Your answer should be the lines of the material that include the word "pose".
===
Lemma split_keep cur c s :
  String.prefix " & " (String c s) = false ->
  Str.split_from " & " 0 cur (String c s) =
  Str.split_from " & " 0 (cur ++ String c EmptyString) s.
Proof. intros H. rewrite split_step, H. reflexivity. Qed.

Lemma spec_split_cut cur rest :
  spec_split_from 0 cur (" & " ++ rest) = cur :: spec_split_from 0 EmptyString rest.
Proof.
  change (" & " ++ rest) with (String " " (String "&" (String " " rest))) at 1.
  rewrite spec_split_step.
  change (String " " (String "&" (String " " rest))) with (" & " ++ rest).
  rewrite prefix_amp. reflexivity.
Qed.

Lemma spec_split_comma cur s :
  spec_split_from 0 cur (String "," s) = cur :: spec_split_from 0 EmptyString s.
Proof.
  rewrite spec_split_step, prefix_cons.
  destruct (ascii_dec " " ","); [discriminate|reflexivity].
Qed.

Lemma spec_split_keep cur c s :
  String.prefix " & " (String c s) = false -> c <> ","%char ->
  spec_split_from 0 cur (String c s) =
  spec_split_from 0 (cur ++ String c EmptyString) s.
Proof.
  intros H Hc. rewrite spec_split_step, H.
  destruct (Ascii.eqb_spec c ","); [congruence|reflexivity].
Qed.

(** How a string starts, as far as the separators go. *)
Inductive start : string -> Type :=
| start_empty : start EmptyString
| start_comma s : start (String "," s)
| start_amp rest : start (" & " ++ rest)
| start_other c s :
    c <> ","%char -> String.prefix " & " (String c s) = false ->
    start (String c s).

Lemma start_of (s : string) : start s.
Proof.
  destruct s as [|c s]; [constructor|].
  destruct (ascii_dec c ",") as [->|Hc]; [constructor|].
  destruct (String.prefix " & " (String c s)) eqn:Hp; [|constructor; assumption].
  rewrite prefix_cons in Hp.
  destruct (ascii_dec " " c) as [<-|]; [|discriminate].
  destruct s as [|c2 s]; [discriminate|].
  rewrite prefix_cons in Hp.
  destruct (ascii_dec "&" c2) as [<-|]; [|discriminate].
  destruct s as [|c3 s]; [discriminate|].
  rewrite prefix_cons in Hp.
  destruct (ascii_dec " " c3) as [<-|]; [|discriminate].
  apply (start_amp s).
Qed.

(** *** A blank string is one token *)

Lemma append_empty (s : string) : s ++ EmptyString = s.
Proof.
  induction s as [|c s IH]; [reflexivity|].
  change (String c (s ++ EmptyString) = String c s). rewrite IH. reflexivity.
Qed.

Lemma append_append (s1 s2 s3 : string) : (s1 ++ s2) ++ s3 = s1 ++ (s2 ++ s3).
Proof.
  induction s1 as [|c s1 IH]; [reflexivity|].
  change (String c ((s1 ++ s2) ++ s3) = String c (s1 ++ (s2 ++ s3))).
  rewrite IH. reflexivity.
Qed.

Lemma all_space_not_comma c : Str.is_space c = true -> c <> ","%char.
Proof. intros H ->. discriminate. Qed.

Lemma all_space_no_amp c s :
  all_space (String c s) = true -> String.prefix " & " (String c s) = false.
Proof.
  intros H. simpl in H. apply andb_prop in H as [Hc Hs]. rewrite prefix_cons.
  destruct (ascii_dec " " c); [|reflexivity].
  destruct s as [|c2 s]; [reflexivity|].
  rewrite prefix_cons. destruct (ascii_dec "&" c2) as [<-|]; [|reflexivity].
  simpl in Hs. discriminate.
Qed.

Lemma replace_all_space s :
  all_space s = true -> Str.replace "," " & " s = s.
Proof.
  induction s as [|c s IH]; [reflexivity|]. intros H.
  pose proof H as H'. simpl in H'. apply andb_prop in H' as [Hc Hs].
  rewrite (replace_other c s (all_space_not_comma c Hc)), (IH Hs). reflexivity.
Qed.

Lemma split_all_space s cur :
  all_space s = true -> Str.split_from " & " 0 cur s = [cur ++ s].
Proof.
  revert cur. induction s as [|c s IH]; intros cur H.
  - rewrite append_empty. reflexivity.
  - rewrite (split_keep cur c s (all_space_no_amp c s H)).
    simpl in H. apply andb_prop in H as [_ Hs]. rewrite (IH _ Hs).
    rewrite append_append. reflexivity.
Qed.

Lemma blank_parts s : Str.strip s = EmptyString -> risk_parts s = [EmptyString].
Proof.
  intros H. pose proof (strip_empty s H) as Hs. unfold risk_parts, Str.split.
  rewrite (replace_all_space s Hs), (split_all_space s EmptyString Hs).
  change (EmptyString ++ s) with s. cbn [map]. rewrite H. reflexivity.
Qed.

(** *** Where the two ways of splitting agree *)

Lemma has_amp_comma_tail c s :
  has_amp_comma (String c s) = false ->
  String.prefix " &," (String c s) = false /\ has_amp_comma s = false.
Proof. intros H. simpl in H. apply orb_false_elim in H. exact H. Qed.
===
Result for this task:
  pose proof H as H'. simpl in H'. apply andb_prop in H' as [Hc Hs].
  intros H. pose proof (strip_empty s H) as Hs. unfold risk_parts, Str.split.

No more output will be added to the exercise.